«Aprobada!», e il popolo indigeno esulta per la sua costituzione

Sull’altipiano andino
i delegati hanno dato vita a un progetto che ridà loro dignità e speranza

di Diletta Varlese – Oruro (Bolivia)

Costituzione popoli andiniOruro, altipiano andino, 230 km dalla capitale La Paz.
Vento secco e
freddo, l’altitudine dei 4.200
metri si fa sentire battendo forte sulle tempie.
Nell’Università tecnica della città sono stati convocati i rappresentati
dell’ assemblea costituente: all’appello hanno risposto in 165 poco più del
quorum necessario per rendere valida la plenaria. Caricati su tre autobus, la mattina, e trasferiti di gran
carriera nella roccaforte del Mas, il partito di Evo Morales. Oruro non è stata
scelta a caso: qui gli indigeni aymara la fan da padrone, ed è certo che non ci
saranno oppositori del governo che avranno voglia di protestare, come è
successo a Sucre due settimane fa (4 morti e 100 feriti). «Pensavamo di riunirci nel Chapare durante la settimana –
la zona del tropico di Cochabamba, territorio dei cocaleros di Morales -, ma
l’approvazione della costituzione non può aspettare», ha annunciato in
mattinata la presidenza dell’Assemblea. Tempo massimo della plenaria 16 ore, e
i 408 articoli della nuova costituzione devono essere approvati «sì o sì», come
si usa dire in modo perentorio da queste parti. Fuori dall’Università gli uomini e donne aymara e
quachuwa, bandiere della Bolivia e wipala, la bandiera a scacchi multicolore
che rappresenta il quollasuyo, la nazione indigena delle Ande. Centinaia i cartelli inneggiano alla nuova costituzione,
alla mano dura contro i separatisti delle regioni d’oriente, contro i ricchi
terratenientes e, ovviamente, in favore del presidente indigeno, Evo Morales,
quello che «ha fatto il miracolo».

L’Assemblea rappresenta realmente le varie anime di questo
paese, anche nei colori e nelle fisionomie. Gli abitanti originari della
Bolivia sono solo il 62% della popolazione, ma hanno una varietà infinita di
vestimenta, orpelli, polleras (le gonne ampie della donne quechuwa e aymara) e
idiomi.

C’è voluto un anno e mezzo di lavori, con sei mesi di
proroga, per riscrivere la costituzione dello stato e mantenere la promessa che
Morales ha fatto quando è stato eletto il 18 dicembre del 2005: «Vamos a
nacionalizar los hidrocarbuors y a crear la Asamblea constituyente». Per la Bolivia, così «povera e
indigena», questo processo ha un significato enorme: vuol dire, si legge negli
intenti «la decolonizzazione dello stato, lo svecchiamento di una base
costituzionale che risale al 1886», dove le nazioni originarie non erano prese
in considerazione come abitanti legittimi.

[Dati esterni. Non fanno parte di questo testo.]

(** * TestcaseReporting: report assembly and the saved-view store

    A shallow embedding of [testcase_reporting_views.py] (Python 2).

    - Python values are the JSON-shaped universe the module handles
      ([pyval]); dictionaries are association lists whose list order is
      the iteration order of the dictionary.
    - Exceptions are values of [exn]; a call that can raise returns
      [result].  The body of the [try] block of [get_test_case_data]
      runs in a state-and-error monad over [final_dict], so that what
      was written to [final_dict] before an exception is still there
      when the handler returns it.
    - The collaborators (search service, request object, clock,
      filesystem) are explicit arguments: [world] and [filesystem]. *)

From Stdlib Require Import ZArith String Ascii List DecimalString Bool Lia.
From stdpp Require Import gmap strings list.
Import ListNotations.
Open Scope Z_scope.
Open Scope string_scope.
Set Warnings "-register-all".

(** ** Exceptions and results *)

Inductive exn : Type :=
| KeyError (key : string)
| AttributeError (attr : string)
| TypeError (msg : string)
| ValueError (msg : string)
| IndexError
| NameError (name : string)
| UnboundLocalError (name : string)
| OverflowError
| StopIteration
| IOError (msg : string)
| OSError (msg : string)
| ShutilError (msg : string)
| Exception_ (msg : string)
| ServiceError (msg : string).

Inductive result (A : Type) : Type :=
| Ok (a : A)
| Err (e : exn).
Arguments Ok {A} a.
Arguments Err {A} e.

Definition rbind {A B} (k : A -> result B) (r : result A) : result B :=
  match r with
  | Ok a => k a
  | Err e => Err e
  end.

Definition is_ok {A} (r : result A) : bool :=
  match r with Ok _ => true | Err _ => false end.

#[global] Instance result_ret : MRet result := fun _ a => Ok a.
#[global] Instance result_bind : MBind result := fun _ _ k r => rbind k r.

(** ** Python values *)

(** Dictionary keys: the hashable values.  [True] and [1] are the same
    key in Python, so booleans are keyed as integers. *)
Inductive pykey : Type :=
| KNone
| KInt (z : Z)
| KStr (s : string).

Inductive pyval : Type :=
| VNone
| VBool (b : bool)
| VInt (z : Z)
| VStr (s : string)
| VList (l : list pyval)
| VDict (d : list (pykey * pyval)).

Abbreviation dict := (list (pykey * pyval)).

Coercion KStr : string >-> pykey.

Definition pykey_eqb (a b : pykey) : bool :=
  match a, b with
  | KNone, KNone => true
  | KInt x, KInt y => Z.eqb x y
  | KStr x, KStr y => String.eqb x y
  | _, _ => false
  end.

Definition val_of_key (k : pykey) : pyval :=
  match k with
  | KNone => VNone
  | KInt z => VInt z
  | KStr s => VStr s
  end.

(** [hash(v)]: lists and dictionaries are unhashable. *)
Definition key_of_val (v : pyval) : result pykey :=
  match v with
  | VNone => Ok KNone
  | VBool b => Ok (KInt (if b then 1 else 0))
  | VInt z => Ok (KInt z)
  | VStr s => Ok (KStr s)
  | VList _ => Err (TypeError "unhashable type: 'list'")
  | VDict _ => Err (TypeError "unhashable type: 'dict'")
  end.

(** Truth value testing. *)
Definition truthy (v : pyval) : bool :=
  match v with
  | VNone => false
  | VBool b => b
  | VInt z => negb (Z.eqb z 0)
  | VStr s => negb (String.eqb s "")
  | VList l => match l with [] => false | _ => true end
  | VDict d => match d with [] => false | _ => true end
  end.

(** [a and b], [a or b], [not a] *)
Definition py_and (a b : pyval) : pyval := if truthy a then b else a.
Definition py_or (a b : pyval) : pyval := if truthy a then a else b.
Definition py_not (a : pyval) : pyval := VBool (negb (truthy a)).

Definition is_str (v : pyval) (s : string) : bool :=
  match v with
  | VStr t => String.eqb t s
  | _ => false
  end.

(** ** Dictionaries *)

Fixpoint dict_get (k : pykey) (d : dict) : option pyval :=
  match d with
  | [] => None
  | (k', v) :: d' => if pykey_eqb k' k then Some v else dict_get k d'
  end.

Definition dict_has (k : pykey) (d : dict) : bool :=
  match dict_get k d with Some _ => true | None => false end.

(** [d[k] = v]: the value is replaced where the key is, a new key goes
    to the end. *)
Fixpoint dict_set (k : pykey) (v : pyval) (d : dict) : dict :=
  match d with
  | [] => [(k, v)]
  | (k', v') :: d' =>
      if pykey_eqb k' k then (k', v) :: d' else (k', v') :: dict_set k v d'
  end.

Fixpoint dict_del (k : pykey) (d : dict) : dict :=
  match d with
  | [] => []
  | (k', v') :: d' =>
      if pykey_eqb k' k then dict_del k d' else (k', v') :: dict_del k d'
  end.

Definition dict_keys (d : dict) : list pykey := map fst d.

(** [d.update(other)] for a dictionary [other] *)
Definition dict_update (d other : dict) : dict :=
  fold_left (fun acc kv => dict_set (fst kv) (snd kv) acc) other d.

(** [d.get(k, default)] *)
Definition dict_get_default (k : pykey) (default : pyval) (d : dict) : pyval :=
  match dict_get k d with Some v => v | None => default end.

Definition key_repr (k : pykey) : string :=
  match k with
  | KNone => "None"
  | KInt z => NilZero.string_of_int (Z.to_int z)
  | KStr s => s
  end.

(** [d[k]] *)
Definition dict_getitem (k : pykey) (d : dict) : result pyval :=
  match dict_get k d with
  | Some v => Ok v
  | None => Err (KeyError (key_repr k))
  end.

(** [d.pop(k)] and [d.pop(k, None)] *)
Definition dict_pop (k : pykey) (d : dict) : result (pyval * dict) :=
  match dict_get k d with
  | Some v => Ok (v, dict_del k d)
  | None => Err (KeyError (key_repr k))
  end.

(** ** Attribute and subscript access on arbitrary values *)

Definition type_name (v : pyval) : string :=
  match v with
  | VNone => "NoneType"
  | VBool _ => "bool"
  | VInt _ => "int"
  | VStr _ => "str"
  | VList _ => "list"
  | VDict _ => "dict"
  end.

(** The receiver of a dictionary method ([get], [iteritems], [keys],
    [update]) must be a dictionary. *)
Definition as_dict (attr : string) (v : pyval) : result dict :=
  match v with
  | VDict d => Ok d
  | _ => Err (AttributeError attr)
  end.

(** The receiver of a string method ([split], [capitalize], [strip]). *)
Definition as_str (attr : string) (v : pyval) : result string :=
  match v with
  | VStr s => Ok s
  | _ => Err (AttributeError attr)
  end.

Uno per uno vengono letti e poi dibattuti gli articoli. «En
favor, a contra, abstenciones… aprobado!».
È Silvia Lazarte, la «Presidenta», come la chiamano
qui, della Assemblea. Donna quechua tutta d’un pezzo, segretaria nazionale
dell’organizzazione delle donne originarie «Bartolina Sisa», «la Silvia» è, per le
popolazioni dell’altipiano, l’eroina dei nostri tempi, l’alter ego femminile di
Evo Morales: ad ogni suo «aprobado!» le votazioni scorrono via veloci come
fulmini.

Alle 12,30 di domenica, dopo quasi 17 ore di lavori,
discussioni, minacce, alzate di voce e stanchezza, Silvia Lazarte si alza in
piedi e dice: «Oficialmente esta apruebada la nueva constitucion de Bolivia»,
ufficialmente è approvata la nuova costituzione della Bolivia.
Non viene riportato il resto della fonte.